— Какая там скрипка, не до нее…
— Простите, бога ради! Вы садитесь, вот кресла… говорите, что вам угодно, вам ни в чем не будет отказа!..
— Мне угодно… — Санька хотел было попросить, чтобы его оставили в покое, хотя бы на два-три часа, — и не смог. С одиночеством у него были сложные отношения. Он и хотел иногда остаться один хоть в каком закоулке, но не получалось: дома спал с братом, в театре тоже вокруг постоянно люди. Так что он даже не знал, каково это — сидеть наедине с собой, не беспокоясь, кто и что сию секунду сказал или подумал.
Сейчас он получил вдруг такую возможность — Жан оставил бы его одного в теплой гостиной, да еще кресла бы ближе к печке подвинул — чтобы уютнее тосковалось. Но как теперь думать о Глафире? Как ее оплакивать — такими ли слезами, как час назад на морозе? Те слезы пролились — и их больше нет, и в чем же еще должна проявиться скорбь?
Саньку носило от стенки к стенке, длинные ноги в три шага одолевали расстояние, ловкое тело разворачивалось, вновь устремлялось — как будто от того стало бы легче…
— Я послал за человеком, который принимает в вас участие, — сказал Жан. — Он живет поблизости, сейчас будет. Как раз к чаю.
— Благодарю, — Санька хотел на лету поклониться, но шея судорожно дернулась. Это уж было совсем скверно.
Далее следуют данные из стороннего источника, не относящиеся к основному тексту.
(* ===== verification/Block.v ===== *)
(** * Blocks and transactions (src/blockchain/block.rs, transaction.rs, types.rs)

    The serializers are generated by [serde] for [serde_json], [bincode] and
    [serde_cbor]: they are the operations of the class [Serde]. *)

From S2P Require Import Prelude Text Commons Hash Keystore Net Buffer Protocol.
Open Scope Z_scope.

(** ** Constants (src/commons/constants.rs) *)
Definition DB_VERSION : Z := 0.
Definition CHAIN_VERSION : Z := 1.
Definition ORIGIN_DIFFICULTY : Z := 28.
Definition DOMAIN_DIFFICULTY : Z := 24.
Definition SIGNER_DIFFICULTY : Z := 16.
Definition KEYSTORE_DIFFICULTY : Z := 23.
Definition BLOCKS_WITHOUT_DISCOUNT : Z := 4999.
Definition BLOCK_SIGNERS_START : Z := 35.
Definition BLOCK_SIGNERS_ALL : Z := 7.
Definition BLOCK_SIGNERS_MIN : Z := 4.
Definition LIMITED_CONFIDENCE_DEPTH : Z := 4.
Definition NEW_DOMAINS_INTERVAL : Z := 86400.
Definition ONE_WEEK : Z := 604800.
Definition DOMAIN_LIFETIME : Z := 31536000.
Definition DOMAIN_RENEW_TIME : Z := 2592000.
Definition MAX_RECORDS : nat := 30.
Definition MAX_DATA_LEN : nat := 255.
Definition CLASS_ORIGIN : rstr := str "origin".
Definition CLASS_DOMAIN : rstr := str "domain".

(** ** Transactions *)
Record ContactsData := { c_name : rstr; c_value : rstr }.

Record DomainData := {
  encrypted : bytes;
  zone : rstr;
  info : rstr;
  records : list DnsRecord.t;
  contacts : list ContactsData;
}.

Inductive DomainState :=
  | NotFound
  | Alive (renewed_time until : Z)
  | Expired (renewed_time until : Z)
  | Free (renewed_time : Z).

Inductive TransactionType := Unknown | Signing | Domain | Origin_.

Module Transaction.
Record t := new {
  identity : bytes;
  confirmation : bytes;
  class : rstr;
  data : rstr;
  signing : bytes;
  encryption : bytes;
}.
#[global] Instance t_eq_dec : EqDecision t.
Proof. solve_decision. Defined.
End Transaction.

Module Block.
Record t := from_params {
  index : Z;
  timestamp : Z;
  version : Z;
  difficulty : Z;
  random : Z;
  nonce : Z;
  hash : bytes;
  prev_block_hash : bytes;
  pub_key : bytes;
  signature : bytes;
  transaction : option Transaction.t;
  hash_good : bool;
}.
#[global] Instance t_eq_dec : EqDecision t.
Proof. solve_decision. Defined.
End Block.

Class Serde := {
  json_of_transaction : Transaction.t → rstr;
  json_transaction : rstr → option Transaction.t;
  json_domain_data : rstr → option DomainData;
  (** [serde_json::to_string(&Origin { zones })] *)
  json_of_origin : bytes → rstr;
  bincode_block : Block.t → bytes;
  cbor_of_block : Block.t → bytes;
  cbor_block : bytes → option Block.t;
}.

Section Transactions.
Context {CR : Crypto} {SD : Serde}.
Import Transaction.

Definition transaction_from_str (identity method data : rstr) (signing encryption : bytes) : t :=
  let hash := hash_identity identity None in
  let confirmation := hash_identity identity (Some signing) in
  new hash confirmation method data signing encryption.

Definition transaction_origin (hash signing encryption : bytes) : t :=
  let data := json_of_origin hash in
  new [] [] CLASS_ORIGIN data signing encryption.

Definition check_identity (t : t) (domain : rstr) : bool :=
  let hash := hash_identity domain None in
  let confirmation := hash_identity domain (Some (signing t)) in
  same_hash (identity t) hash && same_hash (Transaction.confirmation t) confirmation.

Definition get_domain_data (t : t) : option DomainData :=
  if bool_decide (class t = CLASS_DOMAIN) then json_domain_data (data t) else None.

Definition get_type (what : option Transaction.t) : TransactionType :=
  match what with
  | None => Signing
  | Some transaction =>
      if bool_decide (class transaction = CLASS_DOMAIN) then Domain
      else if bool_decide (class transaction = CLASS_ORIGIN) then Origin_
      else Unknown
  end.

Definition set_signing (t : t) (owner : bytes) : Transaction.t :=
  new (identity t) (confirmation t) (class t) (data t) owner (encryption t).
End Transactions.

(** ** Blocks *)
Section Blocks.
Context {CR : Crypto} {SD : Serde} {BP : Build}.
Import Block.

Definition block_new (transaction : option Transaction.t) (pub_key prev_block_hash : bytes) (difficulty : Z) : t :=
  {| index := 0; timestamp := 0; version := 0; difficulty := difficulty; random := 0; nonce := 0;
     hash := []; prev_block_hash := prev_block_hash; pub_key := pub_key; signature := [];
     transaction := transaction; hash_good := false |}.

Definition from_all_params (index timestamp version difficulty random nonce : Z)
    (prev_block_hash hash pub_key signature : bytes) (transaction : option Transaction.t) : t :=
  {| index := index; timestamp := timestamp; version := version; difficulty := difficulty; random := random;
     nonce := nonce; hash := hash; prev_block_hash := prev_block_hash; pub_key := pub_key;
     signature := signature; transaction := transaction; hash_good := false |}.

(** Field updates of the block code and of its users. *)
Definition set_hash_good (b : t) (good : bool) : t :=
  from_params (index b) (timestamp b) (version b) (difficulty b) (random b) (nonce b) (hash b)
    (prev_block_hash b) (pub_key b) (signature b) (transaction b) good.
Definition set_hash (b : t) (h : bytes) : t :=
  from_params (index b) (timestamp b) (version b) (difficulty b) (random b) (nonce b) h
    (prev_block_hash b) (pub_key b) (signature b) (transaction b) (hash_good b).
Definition set_signature (b : t) (s : bytes) : t :=
  from_params (index b) (timestamp b) (version b) (difficulty b) (random b) (nonce b) (hash b)
    (prev_block_hash b) (pub_key b) s (transaction b) (hash_good b).
Definition set_place (b : t) (i : Z) (prev : bytes) : t :=
  from_params i (timestamp b) (version b) (difficulty b) (random b) (nonce b) (hash b)
    prev (pub_key b) (signature b) (transaction b) (hash_good b).

Definition is_genesis (b : t) : bool :=
  (index b =? 1) && (match get_type (transaction b) with Origin_ => true | _ => false end) &&
  same_hash (prev_block_hash b) [].

Definition as_bytes (b : t) : bytes := cbor_of_block b.
Definition as_bytes_compact (b : t) : bytes := bincode_block b.

(** [check_block_hash] of hash_utils.rs: the verdict and the block with the
    verdict remembered in its cell. *)
Definition check_block_hash (b : t) : bool * t :=
  if hash_good b then (true, b) else
  let copy := set_signature (set_hash b []) [] in
  let good := same_hash (blakeout_data (as_bytes_compact copy)) (hash b) in
  (good, set_hash_good b good).

Definition check_block_signature {E} (b : t) : outcome E bool :=
  let copy := set_signature b [] in
  Keystore.check (as_bytes_compact copy) (pub_key copy) (signature b).

(** [(hash_diff << 16) + (hash.get_tail_u64() % 0xFFFF) as u32] *)
Definition rank {E} (b : t) : outcome E Z :=
  let! d := hash_difficulty (E := E) (hash b) in
  let! k := key_hash_difficulty (E := E) (hash b) in
  let! hash_diff := add_w (E := E) 32 d k in
  let! tail := Bytes.get_tail_u64 (E := E) (hash b) in
  add_w 32 (wrap 32 (Z.shiftl hash_diff 16)) (wrap 32 (tail mod 65535)).

Definition is_some {A} (o : option A) : bool := match o with Some _ => true | None => false end.

Definition is_better_than {E} (b other : t) : outcome E bool :=
  if is_some (transaction b) && negb (is_some (transaction other)) then Ok true else
  let! my_diff := rank (E := E) b in
  let! it_diff := rank (E := E) other in
  if it_diff <? my_diff then Ok true else
  if (my_diff =? it_diff) && negb (nonce b =? nonce other) then Ok (nonce b <? nonce other)
  else Ok false.
End Blocks.

(** ** Results of checks (src/blockchain/types.rs) *)
Inductive BlockQuality := Good | Twin | Future | Rewind | Bad | Fork.
#[export] Instance BlockQuality_eq_dec : EqDecision BlockQuality.
Proof. solve_decision. Defined.

Inductive MineResult :=
  | Fine | WrongName | WrongData | WrongKey | WrongZone | NotOwned | Cooldown (time : Z).
#[export] Instance MineResult_eq_dec : EqDecision MineResult.
Proof. solve_decision. Defined.

Record Options := { o_origin : rstr; o_version : Z }.
Record ZoneData := { z_name : rstr; ruvchain : bool }.
(* ===== verification/Store.v ===== *)
(** * The block database (data/create_db.sql, the SQL of chain.rs)

    The tables [blocks] and [domains] are maps from their primary key; a row
    keeps the columns, which are signed 64-bit integers, text and blobs. Each
    SQL statement of chain.rs is a function on the tables. *)

From stdpp Require Import sorting.
From S2P Require Import Prelude.
Open Scope Z_scope.

Module Store.
Record brow := Brow {
  b_id : Z; b_timestamp : Z; b_version : Z; b_difficulty : Z; b_random : Z; b_nonce : Z;
  b_transaction : rstr;
  b_prev_block_hash : bytes; b_hash : bytes; b_pub_key : bytes; b_signature : bytes;
}.
Record drow := Drow {
  d_id : Z; d_timestamp : Z;
  d_identity : bytes; d_confirmation : bytes; d_data : rstr; d_signing : bytes; d_encryption : bytes;
}.
Record t := mk {
  blocks : gmap Z brow;
  domains : gmap Z drow;
  options : list (rstr * rstr);
}.

(** [SQL_CREATE_TABLES] *)
Definition create_tables : t := mk ∅ ∅ [].

(** [... WHERE cond ORDER BY id DESC LIMIT 1] *)
Definition last_where {R} (cond : R → bool) (rows : gmap Z R) : option (Z * R) :=
  map_fold (λ id r best,
    if cond r then
      match best with
      | Some (id', _) => if id' <? id then Some (id, r) else best
      | None => Some (id, r)
      end
    else best) None rows.

(** The same, without the key. *)
Definition last_row {R} (cond : R → bool) (rows : gmap Z R) : option R := snd <$> last_where cond rows.

(** Rows in the order of their key. *)
Definition by_id {R} (rows : gmap Z R) : list R :=
  snd <$> merge_sort (H := λ a b : Z * R, decide (a.1 <= b.1)) (λ a b : Z * R, a.1 <= b.1) (map_to_list rows).

Definition full (r : brow) : bool := negb (bool_decide (b_transaction r = [])).

(** [SQL_ADD_BLOCK]: a second row with the same id is refused. *)
Definition sql_add_block (r : brow) (db : t) : option t :=
  match blocks db !! b_id r with
  | Some _ => None
  | None => Some (mk (<[b_id r := r]> (blocks db)) (domains db) (options db))
  end.
(** [SQL_GET_LAST_BLOCK] *)
Definition sql_get_last_block (db : t) : option brow := last_row (λ _, true) (blocks db).
(** [SQL_TRUNCATE_BLOCKS], [SQL_TRUNCATE_DOMAINS] *)
Definition sql_truncate_blocks (i : Z) (db : t) : t :=
  mk (filter (λ '(id, _), id < i) (blocks db)) (domains db) (options db).
Definition sql_truncate_domains (i : Z) (db : t) : t :=
  mk (blocks db) (filter (λ '(id, _), id < i) (domains db)) (options db).
(** [SQL_ADD_DOMAIN] *)
Definition sql_add_domain (r : drow) (db : t) : option t :=
  match domains db !! d_id r with
  | Some _ => None
  | None => Some (mk (blocks db) (<[d_id r := r]> (domains db)) (options db))
  end.
(** [SQL_GET_BLOCK_BY_ID] *)
Definition sql_get_block_by_id (i : Z) (db : t) : option brow := blocks db !! i.
(** [SQL_GET_LAST_FULL_BLOCK], [SQL_GET_LAST_FULL_BLOCK_FOR_KEY] *)
Definition sql_get_last_full_block (before : Z) (db : t) : option brow :=
  last_row (λ r, (b_id r <? before) && full r) (blocks db).
Definition sql_get_last_full_block_for_key (before : Z) (key : bytes) (db : t) : option brow :=
  last_row (λ r, (b_id r <? before) && full r && bool_decide (b_pub_key r = key)) (blocks db).
(** [SQL_GET_DOMAIN_OWNER_BY_ID], [SQL_GET_DOMAIN_BY_ID] *)
Definition sql_get_domain (identity : bytes) (before : Z) (db : t) : option drow :=
  last_row (λ r, bool_decide (d_identity r = identity) && (d_id r <? before)) (domains db).
(** [SQL_GET_DOMAINS_BY_KEY] *)
Definition sql_get_domains_by_key (key : bytes) (db : t) : list drow :=
  List.filter (λ r, bool_decide (d_signing r = key)) (by_id (domains db)).
(** [SQL_GET_DOMAINS_COUNT], [SQL_GET_USERS_COUNT] *)
Definition sql_get_domains_count (db : t) : Z :=
  Z.of_nat (size (list_to_set (d_identity <$> by_id (domains db)) : gset bytes)).
Definition sql_get_users_count (db : t) : Z :=
  Z.of_nat (size (list_to_set (b_pub_key <$> by_id (blocks db)) : gset bytes)).
(** [SQL_GET_USER_BLOCK_COUNT] *)
Definition sql_get_user_block_count (key : bytes) (before : Z) (db : t) : Z :=
  Z.of_nat (size (filter (λ '(_, r), b_pub_key r = key ∧ b_id r < before) (blocks db))).
(** [SQL_GET_DOMAIN_UPDATE_TIME]: the join on the id. *)
Definition sql_get_domain_update_time (identity : bytes) (db : t) : option Z :=
  d_timestamp <$> last_row (λ r, bool_decide (d_identity r = identity) &&
    match blocks db !! d_id r with Some b => 23 <=? b_difficulty b | None => false end) (domains db).

(** ** Lemmas *)
Section Lemmas.
Context {R : Type}.
Implicit Types (cond : R → bool) (rows : gmap Z R).

Lemma last_where_spec cond rows :
  match last_where cond rows with
  | Some (i, r) => rows !! i = Some r ∧ cond r = true ∧ ∀ j r', rows !! j = Some r' → cond r' = true → j <= i
  | None => ∀ j r', rows !! j = Some r' → cond r' = false
  end.
Proof.
  unfold last_where.
  apply (map_fold_weak_ind (λ best m, match best with
    | Some (i, r) => m !! i = Some r ∧ cond r = true ∧ ∀ j r', m !! j = Some r' → cond r' = true → j <= i
    | None => ∀ j r', m !! j = Some r' → cond r' = false end)).
  - intros j r'. by rewrite lookup_empty.
  - intros id r m best Hid IH. destruct (cond r) eqn:Hr.
    + destruct best as [[i b]|].
      * destruct IH as (Hi & Hb & Hmax). destruct (Z.ltb_spec i id) as [Hlt|Hge].
        -- rewrite lookup_insert_eq. split_and!; [done|done|]. intros j r' [[<- <-]|[Hne Hj]]%lookup_insert_Some Hc; [lia|].
           specialize (Hmax j r' Hj Hc). lia.
        -- rewrite lookup_insert_ne by congruence. split_and!; [done|done|].
           intros j r' [[<- <-]|[Hne Hj]]%lookup_insert_Some Hc; [done|eauto].
      * rewrite lookup_insert_eq. split_and!; [done|done|].
        intros j r' [[<- <-]|[Hne Hj]]%lookup_insert_Some Hc; [lia|]. rewrite (IH j r' Hj) in Hc. done.
    + destruct best as [[i b]|].
      * destruct IH as (Hi & Hb & Hmax). rewrite lookup_insert_ne by congruence. split_and!; [done|done|].
        intros j r' [[<- <-]|[Hne Hj]]%lookup_insert_Some Hc; [congruence|eauto].
      * intros j r' [[<- <-]|[Hne Hj]]%lookup_insert_Some; [done|eauto].
Qed.

Lemma last_row_Some cond rows r : last_row cond rows = Some r →
  ∃ i, rows !! i = Some r ∧ cond r = true ∧ ∀ j r', rows !! j = Some r' → cond r' = true → j <= i.
Proof.
  unfold last_row. pose proof (last_where_spec cond rows) as Hs.
  destruct (last_where cond rows) as [[i r0]|]; [|done]. intros [= <-]. eauto.
Qed.

Lemma last_row_None cond rows : last_row cond rows = None ↔ ∀ j r, rows !! j = Some r → cond r = false.
Proof.
  unfold last_row. pose proof (last_where_spec cond rows) as Hs.
  destruct (last_where cond rows) as [[i r0]|]; [|done]. simpl. split; [done|].
  intros Hall. destruct Hs as (Hi & Hc & _). rewrite (Hall i r0 Hi) in Hc. done.
Qed.

Lemma last_row_unique cond rows i r :
  rows !! i = Some r → cond r = true →
  (∀ j r', rows !! j = Some r' → cond r' = true → j <= i) → last_row cond rows = Some r.
Proof.
  intros Hi Hc Hmax. unfold last_row. pose proof (last_where_spec cond rows) as Hs.
  destruct (last_where cond rows) as [[i' r']|]; simpl.
  - destruct Hs as (Hi' & Hc' & Hmax'). specialize (Hmax i' r' Hi' Hc'). specialize (Hmax' i r Hi Hc).
    assert (i = i') as <- by lia. congruence.
  - rewrite (Hs i r Hi) in Hc. done.
Qed.
End Lemmas.
End Store.
(** ** The check of the stored chain *)

Fixpoint check_chain_loop (now : Z) (fuel : nat) (ids : list Z) (last_block last_full_block : option Block.t) : io unit :=
  match ids with
  | [] => mret tt
  | id :: ids =>
      let? c := mget (λ c, c) in
      match get_block c id with
      | None => mpanic
      | Some block =>
          if Block.index block =? 1 then
            if negb (same_hash (Block.hash block) (origin c)) then mpanic
            else check_chain_loop now fuel ids (Some block) last_full_block
          else if bool_decide (Block.hash block ∈ WRONG_HASHES) then
            truncate_db_from_block (Block.index block)
          else
            let? (quality, block) := check_block now fuel block last_block last_full_block in
            if negb (bool_decide (quality = Good)) then truncate_db_from_block (Block.index block)
            else if is_some (Block.transaction block) then
              mput (λ c, with_last_full c (Some block)) ;?
              check_chain_loop now fuel ids (Some block) (Some block)
            else check_chain_loop now fuel ids (Some block) last_full_block
      end
  end.

(** [load_last_block] once the tables exist. *)
Definition load_last_block (c : t) : option Block.t := block_of_row <$> sql_get_last_block (db c).

Definition check_chain (now : Z) (fuel : nat) (count : Z) : io unit :=
  let? c := mget (λ c, c) in
  let height := get_height c in
  let? start := mlift (if count <? height then
                         let! d := sub_w 64 height count in add_w 64 d 1
                       else Ok 1) in
  let? last_block :=
    (if 1 <? start then
       let? i := mlift (sub_w 64 start 1) in mret (get_block c i)
     else mret None) in
  let last_full_block :=
    match last_block with
    | Some last =>
        match Block.transaction last with
        | None => get_last_full_block c (Block.index last) None
        | Some _ => Some last
        end
    | None => None
    end in
  check_chain_loop now fuel (seqZ start (height + 1 - start)) last_block last_full_block ;?
  mput (λ c, with_last c (load_last_block c)) ;?
  mput (λ c, with_last_full c (get_last_full_block c MAX None)) ;?
  mret tt.

(** ** Opening the database *)

(** [str::parse::<u32>] *)
Fixpoint parse_decimal (n : Z) (s : rstr) : option Z :=
  match s with
  | [] => Some n
  | c :: s =>
      if is_ascii_digit c then
        let n := n * 10 + (c - 48) in if n <? 2 ^ 32 then parse_decimal n s else None
      else None
  end.
Definition parse_u32 (s : rstr) : option Z :=
  let digits := match s with 43 :: s => s | _ => s end in
  if bool_decide (digits = []) then None else parse_decimal 0 digits.

(** The rows of the table [options], in their order: the last one of a name counts. *)
Definition read_option {E} (o : outcome E (rstr * Z)) (row : rstr * rstr) : outcome E (rstr * Z) :=
  let! (origin, version) := o in
  let (name, value) := row in
  if bool_decide (name = str "origin") then Ok (value, version)
  else if bool_decide (name = str "version") then
    match parse_u32 value with Some n => Ok (origin, n) | None => Panic end
  else Ok (origin, version).
Definition get_options {E} (d : option Store.t) : outcome E (rstr * Z) :=
  match d with
  | None => Ok ([], 0)
  | Some d => fold_left read_option (options d) (Ok ([], 0))
  end.
Definition stored_origin (d : option Store.t) : rstr :=
  match d with
  | None => []
  | Some d => fold_left (λ o '(name, value), if bool_decide (name = str "origin") then value else o) (options d) []
  end.

Lemma options_origin {E} d o v : get_options (E := E) d = Ok (o, v) → o = stored_origin d.
Proof.
  destruct d as [d|]; [|by intros [= <- _]]. simpl. generalize (options d) as rows. intros rows.
  assert (∀ r0 : rstr * Z, fold_left (read_option (E := E)) rows (Ok r0) = Ok (o, v) →
    o = fold_left (λ o '(name, value), if bool_decide (name = str "origin") then value else o) rows r0.1) as H; [|apply H].
  induction rows as [|[name value] rows IH]; intros [o0 v0]; [by intros [= -> _]|]. cbn.
  case_bool_decide; [apply (IH (value, v0))|]. case_bool_decide; [|apply (IH (o0, v0))].
  destruct (parse_u32 value) as [n|]; [apply (IH (o0, n))|]. intros Hp. exfalso. clear IH.
  assert (∀ rows, fold_left (read_option (E := E)) rows Panic = Panic) as Hpanic by (clear; induction rows; done).
  by rewrite Hpanic in Hp.
Qed.

(** [Chain::new] and [init_db] of a database whose options can be read: [disk] is
    what [sqlite::open] finds, [None] when there are no tables yet. [clear_db]
    removes the file. The version option only selects a migration, and
    [migrate_db] does nothing. *)
Definition new (origin : bytes) (zones : list ZoneData) (disk : option Store.t) : t :=
  let chain d := mk origin None None 0 d zones 0 [] in
  let disk :=
    if negb (Bytes.is_zero origin) && negb (bool_decide (stored_origin disk = [])) &&
       negb (bool_decide (to_hex origin = stored_origin disk))
    then None else disk in
  match disk with
  | None => chain create_tables
  | Some d =>
      let c := chain d in
      match load_last_block c with
      | Some block =>
          let c := with_last c (Some block) in
          match Block.transaction block with
          | Some _ => with_last_full c (Some block)
          | None => with_last_full c (get_last_full_block c MAX None)
          end
      | None => c
      end
  end.

(** The whole of it: a version that is no number panics. *)
Definition open {E} (origin : bytes) (zones : list ZoneData) (disk : option Store.t) : outcome E t :=
  let! _ := get_options (E := E) disk in Ok (new origin zones disk).

Lemma open_inv {E} origin zones disk c : open (E := E) origin zones disk = Ok c → c = new origin zones disk.
Proof. intros (o & _ & [= <-])%obind_inv. done. Qed.
End Ops.
End Chain.
(* ===== verification/Replay.v ===== *)
(** * Replaying a chain

    A node that joins gets the blocks of another node and checks each of them
    against the ones before. This file shows that what one chain accepted, a
    second chain with the same blocks accepts, at any later time and with any
    more fuel: the verdict depends on the database and not on the caches, which
    are the height announced by others and the remembered signers. [remembers]
    is the invariant of that second cache, [tracks] the relation between the two
    runs, and [Agrees] says of an operation that it keeps the relation. *)

From S2P Require Import Prelude Text Commons Hash Keystore Net Buffer Protocol Block Store Chain ChainFacts ChainProps Ledger ChainSigners.
Import Store Chain.
Open Scope Z_scope.

Section Replay.
Context {CR : Crypto} {SD : Serde} {EC : Ecies} {U : Unicode} {BP : Build}.

(** ** Chains that hold the same *)

(** Two chains that differ in their caches only. *)
Definition alike (c d : t) : Prop := ∃ i s h, d = update_max_height (with_cache c i s) h.

#[export] Instance alike_equivalence : Equivalence alike.
Proof.
  split.
  - intros [????????]. by eexists _, _, _.
  - intros [????????] d (i & s & h & ->). by eexists _, _, _.
  - intros c1 c2 c3 (i & s & h & ->) (i' & s' & h' & ->). by exists i', s', h'.
Qed.

Lemma alike_cache c c' : same_but_cache c c' → alike c c'.
Proof. intros (i & s & ->). by exists i, s, (max_height c). Qed.

Lemma alike_wf c d : alike c d → wf c → wf d.
Proof. by intros (i & s & h & ->). Qed.
(** A domain registered by the last block is not protected: the check looks
    below the block before the new one ([is_id_available] with [index - 1]). The
    same name mined by another key in the next block is good and changes hands. *)
Definition theft : Block.t := mined 3 150000 3 3 (Block.hash second) (Some (domain_tx "name.ruv" 3)).
Theorem fresh_domain_taken :
  (d_signing <$> domains (db chain2) !! 2) = Some (key 2) ∧
  verdict theft chain2 = Some Good ∧
  match receive theft chain2 with
  | Ok (_, c) => sql_get_domain (hash_identity (str "name.ruv") None) 4 (db c) = domains (db c) !! 3 ∧
                 (d_signing <$> domains (db c) !! 3) = Some (key 3)
  | _ => False
  end.
Proof. vm_compute. done. Qed.

(** The origin is only compared for the first block of an empty chain. A
    first block with another hash is a fork, and one that is better than ours
    replaces the whole chain. *)
Definition other_genesis : Block.t := mined 1 1000 0 3 [] (Some (origin_tx 3)).
Theorem genesis_replaced :
  Block.hash other_genesis ≠ origin chain2 ∧
  verdict other_genesis chain2 = Some Fork ∧
  is_better_than (E := DbError) other_genesis genesis = Ok true ∧
  match replace_block other_genesis chain2 with
  | Ok (_, c) => get_height c = 1 ∧ get_last_hash c = Block.hash other_genesis
  | _ => False
  end.
Proof. split; [by vm_compute|]. vm_compute. done. Qed.

(** Blocks that make a node panic before anything about them was checked:
    the hash is too short to have a difficulty, or (once the hash is right) the
    public key has not 32 bytes. *)
Definition short_hash : Block.t := set_hash (mined 3 150000 3 3 (Block.hash second) None) [0; 0].
Definition short_key : Block.t :=
  from_all_params 3 150000 1 28 0 3 (Block.hash second) (toy_hash [3; 3]) [1; 2] (replicate 64 0) None.
Theorem malformed_block_panics :
  check_new_block now 1000 short_hash chain2 = Panic ∧ check_new_block now 1000 short_key chain2 = Panic.
Proof. vm_compute. done. Qed.

(** After a full block was replaced by a signing block, the cached last full
    block is one that the database no longer holds. *)
Definition sign_fork : Block.t := mined 2 100000 1 3 (Block.hash genesis) None.
Theorem last_full_block_stale :
  verdict sign_fork chain2 = Some Fork ∧ is_better_than (E := DbError) sign_fork second = Ok true ∧
  match replace_block sign_fork chain2 with
  | Ok (_, c) => last_full_block c = Some (set_hash_good second true) ∧
                 (Block.pub_key <$> get_block c 2) = Some (key 3) ∧
                 sql_get_last_full_block MAX (db c) = Some (row_of_block genesis)
  | _ => False
  end.
Proof. vm_compute. done. Qed.
(* ===== verification/AuthorityProps.v ===== *)
(** * Properties of the local zones (src/dns/authority.rs)

    The record set of a zone is a set in the derived order of the records; a
    zone file that was saved is loaded as the zone looks on the wire; a query is answered
    from the zone with the longest name that ends the query name. *)

From stdpp Require Import sorting.
From S2P Require Import Prelude Text Net Buffer BufferFacts Protocol ProtocolFacts Authority.
Open Scope Z_scope.

(** ** The record set *)
Section Order.
Lemma octets4_inj a b : octets4 a = octets4 b → a = b.
Proof. destruct a, b. cbn. congruence. Qed.
Lemma segments_inj a b : segments a = segments b → a = b.
Proof. destruct a, b. cbn. congruence. Qed.

Lemma sort_key_inj a b : sort_key a = sort_key b → a = b.
Proof.
  destruct a, b; cbn; try done; intros [=]; subst;
    repeat match goal with
    | H : octets4 _ = octets4 _ |- _ => apply octets4_inj in H; subst
    | H : segments _ = segments _ |- _ => apply segments_inj in H; subst
    end; try done;
    repeat match goal with
    | x : Ipv4Addr |- _ => destruct x
    | x : Ipv6Addr |- _ => destruct x
    end; cbn in *; simplify_eq; done.
Qed.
— Я вижу, вы листали книжки. Там много любопытного…
— Да.
Заводить разговор о количестве сильфов в этих книжках Санька не желал — литературные беседы ему не давались, он знал слишком мало, а теперь развелось неимоверное множество сочинителей, которых нужно знать и помнить, не только французских, но и русских. Державин, Львов, Капнист, Хемницер — и все беспрестанно что-то пишут и издают! Да и на что танцовщику стихи?
Жан явно не знал, о чем теперь говорить с гостем.
— У нас есть свежий номер «Лекарства от скуки и забот», угодно?
— Благодарю.
Этот журнал Саньке как-то попался в руки, но читать его было затруднительно — язык возвышенно-невнятный, простому человеку не понять ничего, кроме стихотворной загадки.
Всякий раз, кратко отвечая Жану, Санька отмечал эту неожиданную шейную судорогу, тело предупреждало: от горестей и бедствий могу взбунтоваться. В последний раз мотнув головой, он сел, сжал на коленях кулаки — и ощутил невероятный озноб, вплоть до зубовного треска.
Тогда Жан прошелся взад-вперед, вздохнул, посмотрел на большие напольные часы.
— Пойду потороплю Трифона, — сказал он и вышел.
Санька обхватил себя руками, съежился — озноб не унимался. Нужно было прижаться к печке, раз уж нет возможности завернуться в одеяло. Забиться в угол между стеной и печкой — там наверняка все пройдет. Но угол оказался занят клеткой с попугаем, который дремал на жердочке и не пожелал приветствовать незнакомца. Птица была дорогая, по-своему красивая, о такой мечтала Санькина матушка — попугаи в столице жили во многих домах, ценились за разговорчивость, ими похвалялись перед соседями, их нарочно учили, тратя на это немалое время.